--- Data for this task Enclosed Below ---
Lemma queue_run_ok_witness :
  exists (q' : queue) ps,
    @run_ops nat nat nat _ debug_build
      [OPopTimeout 1; OTimer timed_out (0, 1); OWait 7; OPush 5; OCancel]%nat empty_queue
      = Ret (q', ps) /\ queue_ok q'.
Proof. apply (@queue_run_ok nat nat nat _ debug_build). apply empty_queue_ok. Defined.

Definition mixed : list (qop nat nat nat) := [OPush 1; OPush 2; OPop 10; OPop 11; OPop 12; OPush 3]%nat.
Definition mixed_end : queue :=
  {| m_list := []; m_handlers := []; m_wait_handlers := []; flags := {[0%nat := false]}; next_flag := 1 |}.
Definition mixed_posts : list (posted nat nat nat) :=
  [PostPop 10 ec_success 1; PostPop 11 ec_success 2; PostPop 12 ec_success 3]%nat.

Lemma queue_fifo_witness : [1; 2; 3]%nat = delivered mixed_posts ++ m_list mixed_end.
Proof.
  apply (@queue_fifo nat nat nat _ debug_build mixed empty_queue mixed_end mixed_posts);
    [apply empty_queue_ok|vm_compute; reflexivity].
Defined.

Lemma queue_refines_channel_witness :
  mixed_posts = serve [10; 11; 12]%nat [1; 2; 3]%nat /\
  m_list mixed_end = [] /\ (m_handlers mixed_end).*2 = [].
Proof.
  apply (@queue_refines_channel nat nat nat _ debug_build mixed mixed_end mixed_posts);
    [repeat constructor|vm_compute; reflexivity].
Defined.

(** One waiter and no [async_pop]: cancellation does not reach the waiter. *)
Definition lone_waiter : queue := set_waiters [7%nat] empty_queue.

Lemma cancele_correct_witness :
  exists q' ps, @cancele nat nat nat _ lone_waiter = Ret (q', ps) /\
    ps = [] /\ m_wait_handlers q' = [7%nat].
Proof.
  destruct (@cancele_correct nat nat nat _ lone_waiter) as (q' & ps & H1 & _ & _ & _ & _ & H2).
  - split; [left; reflexivity|constructor].
  - exists q', ps. destruct (H2 eq_refl) as [-> ->]. split; [exact H1|split; reflexivity].
Defined.
End QueueDemo.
--- End of Enclosed Data for this task ---
**Aim of the task**: Looking only at the listing, say how many lines include "exists"; reply with the number alone.

**Solution for this exercise**: 3